◆ AVAILABLE DATA
(** What a collection does with an object that is not reachable. *)
Lemma garbage_is_finalised s g ob :
  well_formed s -> objs s !! g = Some ob -> ~ reachable s g ->
  exists s' tr,
    gc_collect s = Ok tt s' /\ trace s' = trace s ++ tr /\ no_construct tr /\
    EvDestructor g ∈ tr /\
    (forall ev, ev ∈ run_destructor (destructor ob) (start g) (end_ ob) -> ev ∈ tr) /\
    EvDelete g ∈ tr /\ objs s' !! g = None /\ g ∉ all_objects s'.
Proof.
  intros Hwf Hob Hnr.
  assert (Hin : g ∈ all_objects s) by (apply (wf_registered s Hwf); eauto).
  assert (Hne : all_objects s <> []).
  { intros Hnil. rewrite Hnil in Hin. inversion Hin. }
  destruct (gc_collect_run s Hwf Hne)
    as (os2 & live & garbage & s' & Hrun & Hag & _ & _ & Hlive & Hgarbage & _ & _ &
        Hall & _ & _ & Htrace & Hgone & _ & _).
  assert (Hg : g ∈ garbage) by (apply Hgarbage; done).
  destruct (agree_lookup_inv _ _ g ob Hag Hob) as (ob2 & Hob2 & _).
  destruct (agree_lookup_end _ _ g ob2 Hag Hob2) as (ob0 & Hob0 & Heq).
  assert (ob0 = ob) as -> by congruence.
  assert (Hd : destructor ob2 = destructor ob) by (injection Heq; done).
  assert (He : end_ ob2 = end_ ob) by (injection Heq; done).
  assert (Hfin : forall ev,
            ev ∈ EvDestructor g :: run_destructor (destructor ob) (start g) (end_ ob) ->
            ev ∈ finalise_trace os2 garbage).
  { intros ev Hev. unfold finalise_trace. apply list_elem_of_In, in_flat_map.
    exists g. split; [apply list_elem_of_In, Hg |].
    rewrite Hob2, Hd, He. apply list_elem_of_In, Hev. }
  exists s', (finalise_trace os2 garbage ++ map EvDelete garbage).
  split; [exact Hrun |]. split; [exact Htrace |]. split.
  { apply Forall_app. split; [apply finalise_trace_no_construct |].
    apply Forall_fmap, Forall_forall. intros x _ a. discriminate. }
  split; [apply elem_of_app; left; apply Hfin; left |].
  split; [intros ev Hev; apply elem_of_app; left; apply Hfin; right; exact Hev |].
  split; [apply elem_of_app; right; apply list_elem_of_fmap; exists g; done |].
  split; [apply Hgone, Hg |].
  rewrite Hall. intros Hl. apply Hlive in Hl as [_ Hr]. contradiction.
Qed.

(** *** Arrays *)

Lemma add_trace_app l1 l2 s : add_trace l2 (add_trace l1 s) = add_trace (l1 ++ l2) s.
Proof. unfold add_trace. simpl. rewrite <- app_assoc. reflexivity. Qed.

Lemma add_trace_nil s : add_trace [] s = s.
Proof. unfold add_trace. rewrite app_nil_r. destruct s; reflexivity. Qed.

Lemma for_each_plain (throws : Z -> bool) l : forall s,
  Forall (fun a => throws a = false) l ->
  for_each l (plain_ctor throws) s = Ok tt (add_trace (map EvConstruct l) s).
Proof.
  induction l as [| x l IH]; intros s Hl; simpl.
  - rewrite add_trace_nil. reflexivity.
  - apply Forall_cons in Hl as [Hx Hl]. unfold bind, plain_ctor. rewrite Hx.
    unfold emit, modify. rewrite (IH _ Hl), add_trace_app. reflexivity.
Qed.

Lemma construct_elements_plain (throws : Z -> bool) failed todo : forall done s,
  Forall (fun a => throws a = false) todo ->
  construct_elements (plain_ctor throws) todo done failed s =
  Ok tt (add_trace (map EvConstruct todo) s).
Proof.
  induction todo as [| x todo IH]; intros done s Hl; simpl.
  - rewrite add_trace_nil. reflexivity.
  - apply Forall_cons in Hl as [Hx Hl]. unfold bind at 1. unfold catch_rethrow, plain_ctor.
    rewrite Hx. unfold emit, modify. rewrite (IH _ _ Hl), add_trace_app. reflexivity.
Qed.

(** The first element whose constructor throws, if there is one. *)
Lemma first_throw (throws : Z -> bool) l :
  (existsb throws l = false /\ Forall (fun a => throws a = false) l) \/
  (existsb throws l = true /\
   exists prefix a rest, l = prefix ++ a :: rest /\
                         Forall (fun a => throws a = false) prefix /\ throws a = true).
Proof.
  induction l as [| x l IH]; simpl.
  - left. split; [reflexivity | constructor].
  - destruct (throws x) eqn:Hx; simpl.
    + right. split; [reflexivity |]. exists [], x, l. split; [reflexivity |].
      split; [constructor | exact Hx].
    + destruct IH as [[He Hl] | [He (prefix & a & rest & -> & Hp & Ha)]].
      * left. split; [exact He |]. constructor; assumption.
      * right. split; [exact He |]. exists (x :: prefix), a, rest.
        split; [reflexivity |]. split; [constructor; assumption | exact Ha].
Qed.

Lemma New_array_run sizeof_T ctor this mem size s s0 sb sc se :
  Ptr_default this s = Ok tt s0 ->
  (if gc_counter s0 <=? 0 then gc_collect else ret tt)
    (set_gc_counter (wrap_long (gc_counter s0 - 1)) s0) = Ok tt sb ->
  register_object this mem (mem + sizeof_gc_object + Z.of_nat size * sizeof_T)
                  (destroy_reverse sizeof_T) sb = Ok tt sc ->
  store_display this (Some (start mem)) (set_current (Some mem) sc) = Ok tt se ->
  New_array sizeof_T ctor this mem size s =
  (construct_elements ctor (elements (start mem) sizeof_T size) []
                      (constructor_failed this mem (current sc)) ;;
   modify (set_current (current sc))) se.
Proof.
  intros Hdef Hcollect Hreg Hdisp. unfold New_array.
  unfold bind at 1. rewrite Hdef.
  unfold bind at 1. unfold fetch_sub_gc_counter.
  unfold bind at 1. unfold get_state at 1.
  unfold bind at 1. unfold modify at 1. unfold ret at 1.
  unfold bind at 1. rewrite Hcollect.
  unfold bind at 1. rewrite Hreg.
  unfold bind at 1. unfold get_state at 1.
  unfold bind at 1. unfold modify at 1.
  unfold bind at 1. rewrite Hdisp. reflexivity.
Qed.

◆ TASK ITEM
All that is wanted is a faithful reproduction of the line above with "construct_elements (plain_ctor throws)", the line with "- apply Forall_cons in Hl as [Hx Hl]. unfold bind at", and every line in between.

◆ FINAL ANSWER
  construct_elements (plain_ctor throws) todo done failed s =
  Ok tt (add_trace (map EvConstruct todo) s).
Proof.
  induction todo as [| x todo IH]; intros done s Hl; simpl.
  - rewrite add_trace_nil. reflexivity.
  - apply Forall_cons in Hl as [Hx Hl]. unfold bind at 1. unfold catch_rethrow, plain_ctor.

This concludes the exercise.